Seth Williams (born April 10, 2000) is an American professional football wide receiver for the DC Defenders of the United Football League (UFL). He played college football for the Auburn Tigers.

==Early life==
Williams attended Paul W. Bryant High School in Tuscaloosa, Alabama. He committed to Auburn University over his hometown University of Alabama to play college football.

==College career==
As a freshman at Auburn in 2018, Williams had 26 receptions for 534 yards and five touchdowns. He became Auburn's number one receiver his sophomore year in 2019. As a sophomore Williams recorded 59 receptions for 830 yards and eight touchdowns. As a junior in 2020, Williams recorded
47 receptions for 760 yards and four touchdowns. Following his junior season Williams declared for the 2021 NFL draft.

==Professional career==

Pre-draft measurables
| Height | Weight | Arm length | Hand span | Wingspan | 40-yard dash | 10-yard split | 20-yard split | 20-yard shuttle | Three-cone drill | Vertical jump | Broad jump | Bench press |
| 6 ft 3 in (1.91 m) | 211 lb (96 kg) | 33+1⁄2 in (0.85 m) | 9+7⁄8 in (0.25 m) | 6 ft 9+1⁄8 in (2.06 m) | 4.49 s | 1.63 s | 2.59 s | 4.43 s | 7.20 s | 37.0 in (0.94 m) | 10 ft 4 in (3.15 m) | 12 reps |
All values from Pro Day

===Denver Broncos===
Williams was selected in the sixth round, 219th overall, of the 2021 NFL draft by the Denver Broncos. On May 12, 2021, Williams officially signed with the Broncos. He was waived on August 31, 2021, and re-signed to the practice squad the next day. On January 2, 2022, Williams made his NFL debut in the team's week 17 game against the Los Angeles Chargers. Williams recorded his first career catch on a 34-yard pass from Drew Lock in the 34–13 loss. He was promoted to the active roster on January 3. Williams was waived by the Broncos on August 30, 2022.

===Jacksonville Jaguars===
On September 2, 2022, Williams was signed to the Jacksonville Jaguars practice squad. He signed a reserve/future contract on January 23, 2023.

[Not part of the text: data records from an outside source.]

Lemma StronglySorted_rev (A : Type) (R : A -> A -> Prop) (l : list A) :
  StronglySorted R l -> StronglySorted (fun a b => R b a) (rev l).
Proof.
  induction 1 as [|x l Hl IH Hx]; simpl; [constructor|].
  apply StronglySorted_snoc; [exact IH|].
  apply Forall_rev. exact Hx.
Qed.

Lemma StronglySorted_filter (A : Type) (R : A -> A -> Prop)
    (f : A -> bool) (l : list A) :
  StronglySorted R l -> StronglySorted R (filter f l).
Proof.
  induction 1 as [|x l Hl IH Hx]; simpl; [constructor|].
  destruct (f x); [|exact IH].
  constructor; [exact IH|].
  rewrite Forall_forall in *. intros y Hy.
  apply filter_In in Hy. apply Hx. tauto.
Qed.

Lemma Permutation_filter (A : Type) (f : A -> bool) (l l' : list A) :
  Permutation l l' -> Permutation (filter f l) (filter f l').
Proof.
  induction 1 as [|x l l' Hp IH|x y l|l l' l'' H1 IH1 H2 IH2]; simpl.
  - constructor.
  - destruct (f x); [apply perm_skip|]; exact IH.
  - destruct (f x), (f y); try reflexivity. apply perm_swap.
  - exact (Permutation_trans IH1 IH2).
Qed.

Lemma filter_andb (A : Type) (f g : A -> bool) (l : list A) :
  filter (fun a => f a && g a) l = filter g (filter f l).
Proof.
  induction l as [|x l IH]; simpl; [reflexivity|].
  destruct (f x); simpl; [destruct (g x)|]; rewrite IH; reflexivity.
Qed.

(** An ascending list, taken in the direction of the query, is in the
    strict order of that direction. *)
Lemma direction_sorted (reverse : bool) (rows : list RecordTbl.row) :
  StronglySorted key_asc rows ->
  StronglySorted (fun a b => precedes reverse a b = true)
                 (direction reverse rows).
Proof.
  intros Hrows. destruct reverse; simpl.
  - exact (StronglySorted_rev Hrows).
  - exact Hrows.
Qed.

End OrderFacts.

Section PaginationFacts.

Variable unknown : Type.
Variable JSON_parse : string -> Js.result unknown.
Variable Typed : Type.
Variable Notifs : Type.

Implicit Types (s : Db Typed Notifs) (rs : list RecordTbl.row).

Lemma map_throwing_app (A B : Type) (f : A -> Js.result B)
    (l1 l2 : list A) (b1 b2 : list B) :
  map_throwing f l1 = Js.ok b1 -> map_throwing f l2 = Js.ok b2 ->
  map_throwing f (l1 ++ l2) = Js.ok (b1 ++ b2)%list.
Proof.
  revert b1. induction l1 as [|a l1 IH]; simpl; intros b1 H1 H2.
  - injection H1 as <-. exact H2.
  - destruct (f a) as [e|b]; [discriminate|].
    destruct (map_throwing f l1) as [e|bs]; [discriminate|].
    injection H1 as <-. rewrite (IH bs eq_refl H2). reflexivity.
Qed.

Lemma map_throwing_rev (A B : Type) (f : A -> Js.result B) (l : list A)
    (bs : list B) :
  map_throwing f l = Js.ok bs -> map_throwing f (rev l) = Js.ok (rev bs).
Proof.
  revert bs. induction l as [|a l IH]; simpl; intros bs Hl.
  - injection Hl as <-. reflexivity.
  - destruct (f a) as [e|b] eqn:Ha; [discriminate|].
    destruct (map_throwing f l) as [e|bs'] eqn:Hl'; [discriminate|].
    injection Hl as <-. simpl.
    apply map_throwing_app; [exact (IH bs' eq_refl)|].
    simpl. rewrite Ha. reflexivity.
Qed.

(** The query of [listRecordsForCollection], for a collection whose rows
    are [rs] in ascending order of their keys: the rows within the
    bounds, in the direction asked for, cut at the limit. *)
Lemma select_listRecords_sorted s (did coll : string) rs (limit : nat)
    (reverse : bool) (before after : option string) :
  Permutation (filter (owned_by did coll) (record s)) rs ->
  StronglySorted key_asc rs ->
  select_listRecords s did coll limit reverse before after
  = firstn limit (direction reverse (filter (within before after) rs)).
Proof.
  intros Hperm Hsorted. unfold select_listRecords. f_equal.
  apply orderBy_recordKey_sorted.
  - apply direction_sorted, StronglySorted_filter, Hsorted.
  - unfold where_listRecords. rewrite filter_andb.
    rewrite (Permutation_filter (within before after) Hperm).
    destruct reverse; simpl; [apply Permutation_rev | reflexivity].
Qed.

(** C2, as the code has it.  Let the rows of one collection of one
    identity be [rs], in ascending order of their keys.  With limit [m],
    forward and without bounds, [listRecordsForCollection] returns the
    first [m] of them in that order.  Whatever the limit and the
    direction, it selects only rows whose key is strictly above [after]
    and strictly below [before], and the entries it returns are those of
    the selected rows.  In reverse it selects the rows within
    the bounds in descending order, cut at the limit; this is the
    forward selection reversed when the limit is at least the number of
    rows within the bounds. *)
Theorem listRecordsForCollection_pagination
    (s : Db Typed Notifs) (did coll : string) (rs : list RecordTbl.row) :
  Permutation (filter (owned_by did coll) (record s)) rs ->
  StronglySorted key_asc rs ->
  (forall m,
      listRecordsForCollection JSON_parse s did coll m false None None
      = map_throwing (listed_of_row JSON_parse) (firstn m rs))
  /\ (forall limit reverse before after r,
        In r (select_listRecords s did coll limit reverse before after) ->
        (forall k, after = Some k ->
                   key_lt k (RecordTbl.recordKey r) = true)
        /\ (forall k, before = Some k ->
                      key_lt (RecordTbl.recordKey r) k = true))
  /\ (forall limit reverse before after l,
        listRecordsForCollection JSON_parse s did coll limit reverse
          before after = Js.ok l ->
        map (@Listed.uri unknown) l
        = map RecordTbl.uri
            (select_listRecords s did coll limit reverse before after))
  /\ (forall limit before after,
        select_listRecords s did coll limit true before after
        = firstn limit (rev (filter (within before after) rs)))
  /\ (forall limit before after,
        length (filter (within before after) rs) <= limit ->
        select_listRecords s did coll limit true before after
        = rev (select_listRecords s did coll limit false before after)
        /\ forall l,
            listRecordsForCollection JSON_parse s did coll limit false
              before after = Js.ok l ->
            listRecordsForCollection JSON_parse s did coll limit true
              before after = Js.ok (rev l)).
Proof.
  intros Hperm Hsorted. split; [|split; [|split; [|split]]].
  - intros m. unfold listRecordsForCollection.
    rewrite (select_listRecords_sorted s did coll m false None None
               Hperm Hsorted).
    simpl. unfold within. simpl. rewrite filter_true. reflexivity.
  - intros limit reverse before after r Hin.
    apply select_listRecords_In in Hin. destruct Hin as [_ Hwhere].
    unfold where_listRecords, within in Hwhere.
    apply andb_true_iff in Hwhere. destruct Hwhere as [_ Hwithin].
    apply andb_true_iff in Hwithin. destruct Hwithin as [Hb Ha].
    split; intros k ->; assumption.
  - intros limit reverse before after l Hl.
    exact (map_throwing_listed_uri JSON_parse _ Hl).
  - intros limit before after.
    exact (select_listRecords_sorted s did coll limit true before after
             Hperm Hsorted).
  - intros limit before after Hlimit.
    assert (select_listRecords s did coll limit true before after
            = rev (select_listRecords s did coll limit false before after))
      as Hrev.
    { rewrite !(select_listRecords_sorted s did coll _ _ _ _ Hperm Hsorted).
      simpl. rewrite !firstn_all2; [reflexivity | exact Hlimit |].
      rewrite length_rev. exact Hlimit. }
    split; [exact Hrev|].
    intros l Hl. unfold listRecordsForCollection in *.
    rewrite Hrev. apply map_throwing_rev. exact Hl.
Qed.

End PaginationFacts.

(** * Reading back what [JSON.stringify] prints *)

Module JsonFacts.

Import Json.

Lemma append_assoc (a b c : string) :
  ((a ++ b) ++ c = a ++ (b ++ c))%string.
Proof.
  induction a as [|x a IH]; simpl; [reflexivity|].
  rewrite IH. reflexivity.
Qed.

(** A quoted string reads back as the string. *)
Lemma parse_chars_escape (s rest : string) :
  parse_chars (escape s ++ String dquote rest) = Some (s, rest).
Proof.
  induction s as [|c s IH].
  - reflexivity.
  - simpl escape. rewrite append_assoc.
    destruct c as [[] [] [] [] [] [] [] []];
      (match goal with
       | |- context [escape_char ?c] =>
           let e := eval vm_compute in (escape_char c) in
           change (escape_char c) with e
       end);
      simpl; rewrite IH; reflexivity.
Qed.

(** *** Numbers *)

Lemma read_digits_no_digit (rest : string) :
  no_digit_head rest = true -> read_digits rest = (Decimal.Nil, rest).
Proof.
  destruct rest as [|c rest]; simpl; [reflexivity|].
  destruct (digit_of c); [discriminate | reflexivity].
Qed.

Lemma read_digits_uint (d : Decimal.uint) (rest : string) :
  no_digit_head rest = true ->
  read_digits (NilEmpty.string_of_uint d ++ rest) = (d, rest).
Proof.
  intros Hrest.
  induction d as [|d IH|d IH|d IH|d IH|d IH|d IH|d IH|d IH|d IH|d IH];
    [exact (read_digits_no_digit _ Hrest)|..];
    cbn -[read_digits]; cbn [read_digits];
    (match goal with
     | |- context [digit_of ?c] =>
         let e := eval vm_compute in (digit_of c) in
         change (digit_of c) with e
     end);
    rewrite IH; reflexivity.
Qed.

Lemma unorm_to_uint (p : positive) :
  Decimal.unorm (Pos.to_uint p) = Pos.to_uint p.
Proof.
  rewrite <- (DecimalPos.Unsigned.to_of (Pos.to_uint p)).
  rewrite DecimalPos.Unsigned.of_to. reflexivity.
Qed.

Lemma parse_number_uint (negative : bool) (d : Decimal.uint)
    (rest : string) :
  d <> Decimal.Nil -> Decimal.unorm d = d -> no_digit_head rest = true ->
  parse_number
    ((if negative then String "-" (NilEmpty.string_of_uint d)
      else NilEmpty.string_of_uint d) ++ rest)
  = Some (Z.of_int (if negative then Decimal.Neg d else Decimal.Pos d),
          rest).
Proof.
  intros Hnil Hnorm Hrest. unfold parse_number.
  pose proof (read_digits_uint d rest Hrest) as Hread.
  destruct negative.
  - cbn -[read_digits Decimal.unorm Z.of_int]. rewrite Hread.
    destruct (Decimal.uint_eq_dec (Decimal.unorm d) d);
      [reflexivity | contradiction].
  - assert (exists c s',
               (NilEmpty.string_of_uint d ++ rest)%string = String c s'
               /\ Ascii.eqb c "-" = false) as [c [s' [Hs Hc]]]
      by (destruct d; [contradiction|..]; eexists; eexists;
          (split; reflexivity)).
    rewrite Hs in *. rewrite Hc, Hread.
    destruct (Decimal.uint_eq_dec (Decimal.unorm d) d);
      [reflexivity | contradiction].
Qed.

(** An integer reads back from its decimal text. *)
Lemma parse_number_Z (n : Z) (rest : string) :
  no_digit_head rest = true ->
  parse_number (string_of_Z n ++ rest) = Some (n, rest).
Proof.
  intros Hrest. unfold string_of_Z.
  rewrite <- (DecimalZ.of_to n) at 2.
  destruct n as [|p|p]; simpl Z.to_int.
  - assert (Decimal.D0 Decimal.Nil <> Decimal.Nil) as Hnil by discriminate.
    exact (parse_number_uint false rest Hnil eq_refl Hrest).
  - pose proof (DecimalPos.Unsigned.to_uint_nonnil p) as Hnil.
    pose proof (parse_number_uint false rest Hnil (unorm_to_uint p) Hrest) as H.
    simpl in H. unfold NilZero.string_of_int, NilZero.string_of_uint.
    destruct (Pos.to_uint p); [contradiction|..]; exact H.
  - pose proof (DecimalPos.Unsigned.to_uint_nonnil p) as Hnil.
    pose proof (parse_number_uint true rest Hnil (unorm_to_uint p) Hrest) as H.
    unfold NilZero.string_of_int, NilZero.string_of_uint.
    destruct (Pos.to_uint p); [contradiction|..]; exact H.
Qed.

(** *** Documents *)

Lemma parse_value_number_head (fuel : nat) (c : ascii) (s : string) :
  number_head c = true ->
  parse_value (S fuel) (String c s)
  = match parse_number (String c s) with
    | Some (n, r) => Some (Number n, r)
    | None => None
    end.
Proof.
  destruct c as [[] [] [] [] [] [] [] []]; intros H;
    vm_compute in H; try discriminate H; reflexivity.
Qed.

Lemma number_head_value_head (c : ascii) :
  number_head c = true -> value_head c = true.
Proof.
  destruct c as [[] [] [] [] [] [] [] []]; intros H;
    vm_compute in H; try discriminate H; reflexivity.
Qed.

Lemma string_of_uint_head (d : Decimal.uint) :
  d <> Decimal.Nil ->
  exists c s, NilEmpty.string_of_uint d = String c s /\ number_head c = true.
Proof.
  destruct d; [contradiction|..]; intros _; eexists; eexists;
    (split; reflexivity).
Qed.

On August 29, 2023, Williams was waived by the Jaguars and re-signed to the practice squad. He signed a reserve/futures contract with the Jaguars on January 9, 2024. He was waived on August 25.

===Dallas Cowboys===
On October 9, 2024, Williams was signed to the Dallas Cowboys practice squad. He signed a reserve/future contract with Dallas on January 6, 2025. On May 7, Williams was waived by the Cowboys.

===DC Defenders===
On May 12, 2025, Williams signed with the DC Defenders of the United Football League (UFL).

===Las Vegas Raiders===
On July 22, 2025, Williams signed with the Las Vegas Raiders. He was waived/injured on August 10.

===DC Defenders===
On January 13, 2026, Williams was selected by the DC Defenders in the 2026 UFL draft.